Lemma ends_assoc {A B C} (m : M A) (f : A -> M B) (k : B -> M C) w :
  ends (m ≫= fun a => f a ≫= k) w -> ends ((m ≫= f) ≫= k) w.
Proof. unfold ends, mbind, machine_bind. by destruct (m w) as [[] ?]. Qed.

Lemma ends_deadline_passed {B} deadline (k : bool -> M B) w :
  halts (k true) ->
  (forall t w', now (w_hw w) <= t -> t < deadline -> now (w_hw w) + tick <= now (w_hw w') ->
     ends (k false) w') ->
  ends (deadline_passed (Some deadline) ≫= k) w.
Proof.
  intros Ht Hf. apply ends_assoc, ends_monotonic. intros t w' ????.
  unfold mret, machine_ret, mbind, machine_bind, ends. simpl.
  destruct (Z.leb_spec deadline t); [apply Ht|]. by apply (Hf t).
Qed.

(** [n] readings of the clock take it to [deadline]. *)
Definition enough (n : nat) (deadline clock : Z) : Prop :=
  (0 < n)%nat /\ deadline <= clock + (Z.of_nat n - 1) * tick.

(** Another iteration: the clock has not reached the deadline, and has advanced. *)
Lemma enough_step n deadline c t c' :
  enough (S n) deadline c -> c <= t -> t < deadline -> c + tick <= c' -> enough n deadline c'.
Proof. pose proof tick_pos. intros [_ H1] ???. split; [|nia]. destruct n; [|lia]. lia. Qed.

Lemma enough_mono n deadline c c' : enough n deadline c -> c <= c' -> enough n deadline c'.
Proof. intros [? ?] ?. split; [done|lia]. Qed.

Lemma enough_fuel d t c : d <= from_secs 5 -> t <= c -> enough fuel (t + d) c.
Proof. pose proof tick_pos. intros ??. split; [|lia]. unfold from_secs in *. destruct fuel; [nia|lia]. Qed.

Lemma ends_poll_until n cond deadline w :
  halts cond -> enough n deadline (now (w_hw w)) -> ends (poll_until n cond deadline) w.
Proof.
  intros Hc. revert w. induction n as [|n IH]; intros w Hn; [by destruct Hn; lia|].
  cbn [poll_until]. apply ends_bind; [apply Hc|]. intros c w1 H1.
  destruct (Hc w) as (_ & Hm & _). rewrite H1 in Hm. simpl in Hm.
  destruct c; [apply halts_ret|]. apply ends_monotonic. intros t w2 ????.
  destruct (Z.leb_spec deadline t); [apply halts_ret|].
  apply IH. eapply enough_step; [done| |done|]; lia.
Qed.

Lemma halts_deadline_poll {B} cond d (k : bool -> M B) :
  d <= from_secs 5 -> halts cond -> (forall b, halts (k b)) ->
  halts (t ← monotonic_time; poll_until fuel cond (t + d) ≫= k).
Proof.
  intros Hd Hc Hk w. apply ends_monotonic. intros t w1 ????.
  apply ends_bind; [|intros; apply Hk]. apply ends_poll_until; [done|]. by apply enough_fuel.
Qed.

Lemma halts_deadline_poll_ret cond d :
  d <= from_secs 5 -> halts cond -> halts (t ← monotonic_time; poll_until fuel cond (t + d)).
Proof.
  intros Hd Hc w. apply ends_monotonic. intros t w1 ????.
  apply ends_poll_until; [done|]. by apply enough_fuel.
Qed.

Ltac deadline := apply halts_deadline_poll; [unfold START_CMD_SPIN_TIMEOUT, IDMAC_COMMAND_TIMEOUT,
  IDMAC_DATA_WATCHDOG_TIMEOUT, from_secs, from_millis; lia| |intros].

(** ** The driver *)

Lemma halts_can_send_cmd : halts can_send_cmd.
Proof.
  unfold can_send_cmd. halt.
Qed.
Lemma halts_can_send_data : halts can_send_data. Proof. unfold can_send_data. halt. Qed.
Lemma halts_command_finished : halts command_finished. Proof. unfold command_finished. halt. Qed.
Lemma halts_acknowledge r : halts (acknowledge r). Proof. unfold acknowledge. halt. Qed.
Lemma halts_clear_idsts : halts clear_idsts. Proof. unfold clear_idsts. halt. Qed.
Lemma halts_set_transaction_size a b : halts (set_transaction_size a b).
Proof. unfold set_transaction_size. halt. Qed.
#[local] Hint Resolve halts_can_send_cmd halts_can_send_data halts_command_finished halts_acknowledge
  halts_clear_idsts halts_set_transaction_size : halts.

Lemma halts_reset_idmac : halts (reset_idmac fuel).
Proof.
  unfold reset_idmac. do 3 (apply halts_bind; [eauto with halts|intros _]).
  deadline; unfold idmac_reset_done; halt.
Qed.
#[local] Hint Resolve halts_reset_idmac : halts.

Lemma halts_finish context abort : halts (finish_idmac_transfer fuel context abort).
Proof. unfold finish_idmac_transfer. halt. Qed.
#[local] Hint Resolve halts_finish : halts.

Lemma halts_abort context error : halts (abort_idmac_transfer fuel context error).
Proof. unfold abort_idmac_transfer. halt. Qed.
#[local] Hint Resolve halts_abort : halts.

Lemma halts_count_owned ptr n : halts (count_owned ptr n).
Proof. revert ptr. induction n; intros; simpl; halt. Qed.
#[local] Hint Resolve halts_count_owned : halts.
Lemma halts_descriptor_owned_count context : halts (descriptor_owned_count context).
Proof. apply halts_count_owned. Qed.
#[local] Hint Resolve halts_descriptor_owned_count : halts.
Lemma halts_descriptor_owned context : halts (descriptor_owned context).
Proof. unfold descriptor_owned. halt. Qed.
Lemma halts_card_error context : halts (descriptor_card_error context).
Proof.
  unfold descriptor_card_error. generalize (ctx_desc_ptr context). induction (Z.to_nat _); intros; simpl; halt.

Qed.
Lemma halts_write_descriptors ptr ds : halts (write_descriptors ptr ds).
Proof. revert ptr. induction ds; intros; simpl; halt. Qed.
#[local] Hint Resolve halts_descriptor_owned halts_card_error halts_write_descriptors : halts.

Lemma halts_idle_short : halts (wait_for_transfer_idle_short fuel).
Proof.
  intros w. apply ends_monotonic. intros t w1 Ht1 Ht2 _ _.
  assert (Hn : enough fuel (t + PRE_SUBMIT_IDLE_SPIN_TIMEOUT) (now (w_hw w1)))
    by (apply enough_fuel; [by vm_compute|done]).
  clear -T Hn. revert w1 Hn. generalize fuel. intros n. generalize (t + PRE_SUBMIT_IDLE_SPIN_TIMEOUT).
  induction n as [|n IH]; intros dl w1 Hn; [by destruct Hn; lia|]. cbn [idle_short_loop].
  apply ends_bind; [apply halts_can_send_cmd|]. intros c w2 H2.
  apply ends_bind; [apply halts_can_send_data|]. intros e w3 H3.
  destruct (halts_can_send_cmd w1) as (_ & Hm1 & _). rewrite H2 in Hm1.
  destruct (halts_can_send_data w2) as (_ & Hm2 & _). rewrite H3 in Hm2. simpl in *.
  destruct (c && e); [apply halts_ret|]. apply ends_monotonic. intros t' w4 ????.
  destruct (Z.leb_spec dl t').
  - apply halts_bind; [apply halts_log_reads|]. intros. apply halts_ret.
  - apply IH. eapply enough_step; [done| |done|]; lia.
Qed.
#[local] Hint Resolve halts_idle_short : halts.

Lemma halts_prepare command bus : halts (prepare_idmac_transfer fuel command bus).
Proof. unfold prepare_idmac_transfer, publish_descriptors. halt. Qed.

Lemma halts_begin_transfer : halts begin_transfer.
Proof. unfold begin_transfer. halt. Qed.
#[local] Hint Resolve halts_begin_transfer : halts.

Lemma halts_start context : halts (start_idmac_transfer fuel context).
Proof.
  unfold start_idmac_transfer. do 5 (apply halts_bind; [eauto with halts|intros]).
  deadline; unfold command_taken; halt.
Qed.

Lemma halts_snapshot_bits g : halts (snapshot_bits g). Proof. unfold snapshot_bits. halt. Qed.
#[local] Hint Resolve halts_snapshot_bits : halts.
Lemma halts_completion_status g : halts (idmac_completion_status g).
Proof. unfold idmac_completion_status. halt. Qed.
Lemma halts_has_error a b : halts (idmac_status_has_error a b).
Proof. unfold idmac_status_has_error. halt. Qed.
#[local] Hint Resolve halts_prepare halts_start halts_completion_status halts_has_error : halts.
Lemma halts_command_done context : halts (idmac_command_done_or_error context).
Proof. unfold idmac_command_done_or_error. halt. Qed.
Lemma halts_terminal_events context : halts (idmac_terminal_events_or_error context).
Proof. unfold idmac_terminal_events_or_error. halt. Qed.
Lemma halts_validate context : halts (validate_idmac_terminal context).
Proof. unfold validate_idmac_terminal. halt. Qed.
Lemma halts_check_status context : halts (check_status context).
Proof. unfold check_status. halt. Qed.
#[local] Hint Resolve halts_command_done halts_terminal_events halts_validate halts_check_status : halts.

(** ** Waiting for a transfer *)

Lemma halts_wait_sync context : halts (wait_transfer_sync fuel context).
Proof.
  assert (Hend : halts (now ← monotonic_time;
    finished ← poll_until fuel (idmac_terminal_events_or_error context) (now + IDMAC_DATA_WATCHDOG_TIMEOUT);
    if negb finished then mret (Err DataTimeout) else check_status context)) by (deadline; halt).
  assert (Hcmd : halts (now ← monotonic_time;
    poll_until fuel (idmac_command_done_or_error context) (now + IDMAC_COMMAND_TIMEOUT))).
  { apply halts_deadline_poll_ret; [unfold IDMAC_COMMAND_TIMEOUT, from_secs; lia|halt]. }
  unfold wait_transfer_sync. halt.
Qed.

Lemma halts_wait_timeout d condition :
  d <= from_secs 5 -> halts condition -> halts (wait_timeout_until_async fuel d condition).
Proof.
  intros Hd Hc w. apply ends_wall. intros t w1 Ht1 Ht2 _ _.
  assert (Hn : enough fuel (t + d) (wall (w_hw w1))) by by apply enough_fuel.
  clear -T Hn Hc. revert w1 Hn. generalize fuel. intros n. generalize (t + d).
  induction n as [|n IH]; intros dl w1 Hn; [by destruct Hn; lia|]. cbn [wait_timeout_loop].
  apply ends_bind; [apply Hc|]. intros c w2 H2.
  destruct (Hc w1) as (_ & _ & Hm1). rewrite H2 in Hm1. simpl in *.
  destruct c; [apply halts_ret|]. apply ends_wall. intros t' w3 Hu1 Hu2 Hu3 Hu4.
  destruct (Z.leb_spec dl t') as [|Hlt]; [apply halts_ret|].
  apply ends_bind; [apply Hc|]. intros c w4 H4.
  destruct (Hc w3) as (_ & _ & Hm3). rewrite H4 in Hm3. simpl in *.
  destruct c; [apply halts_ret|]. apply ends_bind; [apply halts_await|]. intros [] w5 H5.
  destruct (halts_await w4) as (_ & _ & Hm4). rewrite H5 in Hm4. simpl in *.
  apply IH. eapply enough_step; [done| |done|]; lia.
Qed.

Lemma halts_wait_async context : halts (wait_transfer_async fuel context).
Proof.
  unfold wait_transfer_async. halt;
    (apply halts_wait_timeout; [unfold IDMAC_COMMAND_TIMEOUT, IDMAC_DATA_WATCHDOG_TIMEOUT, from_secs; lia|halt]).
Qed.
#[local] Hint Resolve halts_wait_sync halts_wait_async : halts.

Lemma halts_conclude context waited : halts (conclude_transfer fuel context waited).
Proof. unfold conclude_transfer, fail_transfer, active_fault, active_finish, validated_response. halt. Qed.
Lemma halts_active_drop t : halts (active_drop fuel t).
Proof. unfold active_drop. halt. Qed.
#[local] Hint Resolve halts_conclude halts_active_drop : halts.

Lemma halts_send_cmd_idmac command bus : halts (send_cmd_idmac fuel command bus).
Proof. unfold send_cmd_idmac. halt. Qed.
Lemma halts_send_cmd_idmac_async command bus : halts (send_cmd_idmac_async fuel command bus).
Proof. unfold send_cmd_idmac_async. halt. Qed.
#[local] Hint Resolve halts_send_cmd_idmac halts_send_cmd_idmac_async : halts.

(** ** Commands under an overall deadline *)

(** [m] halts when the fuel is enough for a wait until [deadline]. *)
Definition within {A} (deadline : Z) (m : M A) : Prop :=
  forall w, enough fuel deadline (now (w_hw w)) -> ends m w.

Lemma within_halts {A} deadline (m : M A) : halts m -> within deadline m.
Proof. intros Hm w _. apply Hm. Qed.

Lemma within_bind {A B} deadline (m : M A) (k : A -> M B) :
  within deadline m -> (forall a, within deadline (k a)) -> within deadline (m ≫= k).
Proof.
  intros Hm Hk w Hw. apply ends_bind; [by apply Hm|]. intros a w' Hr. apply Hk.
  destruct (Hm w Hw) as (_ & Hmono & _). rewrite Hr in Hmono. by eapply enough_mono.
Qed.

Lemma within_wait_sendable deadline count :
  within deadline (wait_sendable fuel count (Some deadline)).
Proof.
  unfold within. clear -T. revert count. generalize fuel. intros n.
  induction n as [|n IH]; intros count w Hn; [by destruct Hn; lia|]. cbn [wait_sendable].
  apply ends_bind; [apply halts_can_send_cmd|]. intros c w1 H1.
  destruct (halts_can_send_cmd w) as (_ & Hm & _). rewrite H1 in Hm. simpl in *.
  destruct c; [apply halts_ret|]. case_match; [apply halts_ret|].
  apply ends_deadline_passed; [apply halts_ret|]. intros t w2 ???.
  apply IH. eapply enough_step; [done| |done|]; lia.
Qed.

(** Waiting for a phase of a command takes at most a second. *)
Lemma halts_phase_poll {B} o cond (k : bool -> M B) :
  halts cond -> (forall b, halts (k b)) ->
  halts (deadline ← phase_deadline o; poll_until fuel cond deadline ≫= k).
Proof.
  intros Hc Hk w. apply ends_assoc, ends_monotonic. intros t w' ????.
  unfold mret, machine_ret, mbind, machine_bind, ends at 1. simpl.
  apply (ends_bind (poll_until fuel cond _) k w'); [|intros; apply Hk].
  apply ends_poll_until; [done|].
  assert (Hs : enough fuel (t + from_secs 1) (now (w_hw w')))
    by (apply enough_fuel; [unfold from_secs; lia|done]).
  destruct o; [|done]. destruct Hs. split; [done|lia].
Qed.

- **WHAT IS NEEDED**: In the entries above, find the line holding "Proof. pose proof tick_pos. intros ??." and the line holding "intros Hd Hc w. apply ends_monotonic."; print both of them and every line between, exactly, and nothing else.

- **SOLUTION FOR THIS PROBLEM**:
Proof. pose proof tick_pos. intros ??. split; [|lia]. unfold from_secs in *. destruct fuel; [nia|lia]. Qed.

Lemma ends_poll_until n cond deadline w :
  halts cond -> enough n deadline (now (w_hw w)) -> ends (poll_until n cond deadline) w.
Proof.
  intros Hc. revert w. induction n as [|n IH]; intros w Hn; [by destruct Hn; lia|].
  cbn [poll_until]. apply ends_bind; [apply Hc|]. intros c w1 H1.
  destruct (Hc w) as (_ & Hm & _). rewrite H1 in Hm. simpl in Hm.
  destruct c; [apply halts_ret|]. apply ends_monotonic. intros t w2 ????.
  destruct (Z.leb_spec deadline t); [apply halts_ret|].
  apply IH. eapply enough_step; [done| |done|]; lia.
Qed.

Lemma halts_deadline_poll {B} cond d (k : bool -> M B) :
  d <= from_secs 5 -> halts cond -> (forall b, halts (k b)) ->
  halts (t ← monotonic_time; poll_until fuel cond (t + d) ≫= k).
Proof.
  intros Hd Hc Hk w. apply ends_monotonic. intros t w1 ????.
  apply ends_bind; [|intros; apply Hk]. apply ends_poll_until; [done|]. by apply enough_fuel.
Qed.

Lemma halts_deadline_poll_ret cond d :
  d <= from_secs 5 -> halts cond -> halts (t ← monotonic_time; poll_until fuel cond (t + d)).
Proof.
  intros Hd Hc w. apply ends_monotonic. intros t w1 ????.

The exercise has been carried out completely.